Goal of the exercise: Lines from the beginning of the entries up to and including the one with "rewrite <- (Z2Nat.id n) at 2 by done." must be duplicated word for word; leave out all others.
+--
(** ** Alignment computes the scaled value, clamped or checked *)

Lemma pow10_loop_spec n acc : 0 <= acc -> in_range I128 acc ->
  pow10_loop n acc = checked I128 (acc * 10 ^ Z.of_nat n).
Proof.
  revert acc. induction n as [|n IH]; intros acc H0 Hr; cbn [pow10_loop].
  - rewrite Z.mul_1_r. symmetry. by apply checked_in_range.
  - rewrite pow10_succ. pose proof (pow10_pos (Z.of_nat n) ltac:(lia)).
    destruct (checked I128 (acc * 10)) as [z|] eqn:E; cbn.
    + apply checked_Some in E as [-> Hz]. rewrite IH by (done || lia). f_equal. lia.
    + apply checked_None in E. symmetry. apply checked_None.
      unfold in_range in *. cbn [int_min int_max] in *. nia.
Qed.

Lemma pow10_spec s : 0 <= s -> pow10 s = ok_or (checked I128 (10 ^ s)) ScaleOverflow.
Proof.
  intros Hs. unfold pow10. rewrite pow10_loop_spec by (unfold in_range; cbn; lia).
  by rewrite Z2Nat.id, Z.mul_1_l by lia.
Qed.

Lemma pow10_Ok s p : 0 <= s -> pow10 s = Ok p -> p = 10 ^ s.
Proof.
  intros Hs. rewrite pow10_spec by done.
  destruct (checked _ _) eqn:E; cbn; [|done]. apply checked_Some in E as [-> _]. congruence.
Qed.

Lemma saturating_align_spec v n : in_range I128 v -> 0 <= n ->
  saturating_align v n = saturate I128 (v * 10 ^ n).
Proof.
  intros Hv Hn. unfold saturating_align.
  rewrite <- (Z2Nat.id n) at 2 by done.
  generalize (Z.to_nat n) as k. intros k. clear Hn. revert v Hv.
  induction k as [|k IH]; intros v Hv; cbn [saturating_align_loop].
  - rewrite Z.mul_1_r. symmetry. by apply saturate_id.
  - rewrite pow10_succ. pose proof (pow10_pos (Z.of_nat k) ltac:(lia)).
    destruct (checked I128 (v * 10)) as [z|] eqn:E.
    + apply checked_Some in E as [-> Hz]. rewrite IH by done. f_equal. lia.
    + apply checked_None in E. unfold in_range, saturate in *. cbn [int_min int_max] in *.
      destruct (Z.leb_spec 0 v); nia.
Qed.
(** the depth imbalance of two nonnegative depths lies between -10000 and
    10000 basis points, even where the unchecked total wraps. *)
Theorem imbalance_bounded (bid ask : FixedDecimal) (b : Bps) :
  dec_wf bid -> dec_wf ask -> 0 <= value bid -> 0 <= value ask ->
  calculate_depth_imbalance_bps bid ask = Ok b ->
  -10000 <= bps_value b <= 10000.
Proof.
  intros Hwb Hwa Hb Ha H. unfold calculate_depth_imbalance_bps in H.
  inv_bind H. rename a into total. destruct (Z.eqb_spec (value total) 0) as [|Hnz].
  { injection H as <-. cbn. lia. }
  inv_bind H. inv_bind H. inv_bind H. rename a into delta, a0 into ratio, a1 into v.
  apply dom_ok, ok_or_ok, checked_Some in Em2 as [-> _]. apply fit_bps_ok in H as [H _]. rewrite H.
  apply dom_ok, checked_add_Ok in Em as (Hx & Hy & ->).
  apply dom_ok, checked_sub_Ok in Em0 as (_ & _ & ->). apply dom_fault_ok in Em1.
  set (s := Z.max (scale bid) (scale ask)) in *.
  destruct (wf_max_scale bid ask Hwb Hwa) as (Hl & Hr & Hs). fold s in Hs, Hl, Hr.
  pose proof (at_scale_nonneg bid s Hl Hb). pose proof (at_scale_nonneg ask s Hr Ha).
  assert (Hd := wrapped_total_dominates (at_scale bid s) (at_scale ask s)
    ltac:(unfold in_range in *; lia) ltac:(unfold in_range in *; lia)).
  apply div_to_scale_Ok in Em1 as (_ & _ & Hq); [|by split; [apply wrap_in_range|]..|vm_decide].
  cbn [value scale] in *. rewrite Hq. clear Hq H.
  set (d := wrap I128 (at_scale bid s - _)) in *. set (t := wrap I128 (at_scale bid s + _)) in *.
  unfold in_range in Hs. cbn in Hs. rewrite Z.pow_add_r by lia.
  pose proof (pow10_pos s ltac:(lia)).
  assert (Hr' : Z.abs ((d * (10 ^ s * 10 ^ 8)) ÷ (t * 10 ^ s)) <= 10 ^ 8)
    by (apply quot_bound; [nia|lia|rewrite !Z.abs_mul; rewrite (Z.abs_eq (10 ^ s)) by lia; nia]).
  assert (Z.abs ((d * (10 ^ s * 10 ^ 8)) ÷ (t * 10 ^ s) * 10000 ÷ 100000000) <= 10000)
    by (apply quot_bound; [lia|lia|]; rewrite Z.abs_mul; lia).
  lia.
Qed.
+--
Written reply:
(** ** Alignment computes the scaled value, clamped or checked *)

Lemma pow10_loop_spec n acc : 0 <= acc -> in_range I128 acc ->
  pow10_loop n acc = checked I128 (acc * 10 ^ Z.of_nat n).
Proof.
  revert acc. induction n as [|n IH]; intros acc H0 Hr; cbn [pow10_loop].
  - rewrite Z.mul_1_r. symmetry. by apply checked_in_range.
  - rewrite pow10_succ. pose proof (pow10_pos (Z.of_nat n) ltac:(lia)).
    destruct (checked I128 (acc * 10)) as [z|] eqn:E; cbn.
    + apply checked_Some in E as [-> Hz]. rewrite IH by (done || lia). f_equal. lia.
    + apply checked_None in E. symmetry. apply checked_None.
      unfold in_range in *. cbn [int_min int_max] in *. nia.
Qed.

Lemma pow10_spec s : 0 <= s -> pow10 s = ok_or (checked I128 (10 ^ s)) ScaleOverflow.
Proof.
  intros Hs. unfold pow10. rewrite pow10_loop_spec by (unfold in_range; cbn; lia).
  by rewrite Z2Nat.id, Z.mul_1_l by lia.
Qed.

Lemma pow10_Ok s p : 0 <= s -> pow10 s = Ok p -> p = 10 ^ s.
Proof.
  intros Hs. rewrite pow10_spec by done.
  destruct (checked _ _) eqn:E; cbn; [|done]. apply checked_Some in E as [-> _]. congruence.
Qed.

Lemma saturating_align_spec v n : in_range I128 v -> 0 <= n ->
  saturating_align v n = saturate I128 (v * 10 ^ n).
Proof.
  intros Hv Hn. unfold saturating_align.
  rewrite <- (Z2Nat.id n) at 2 by done.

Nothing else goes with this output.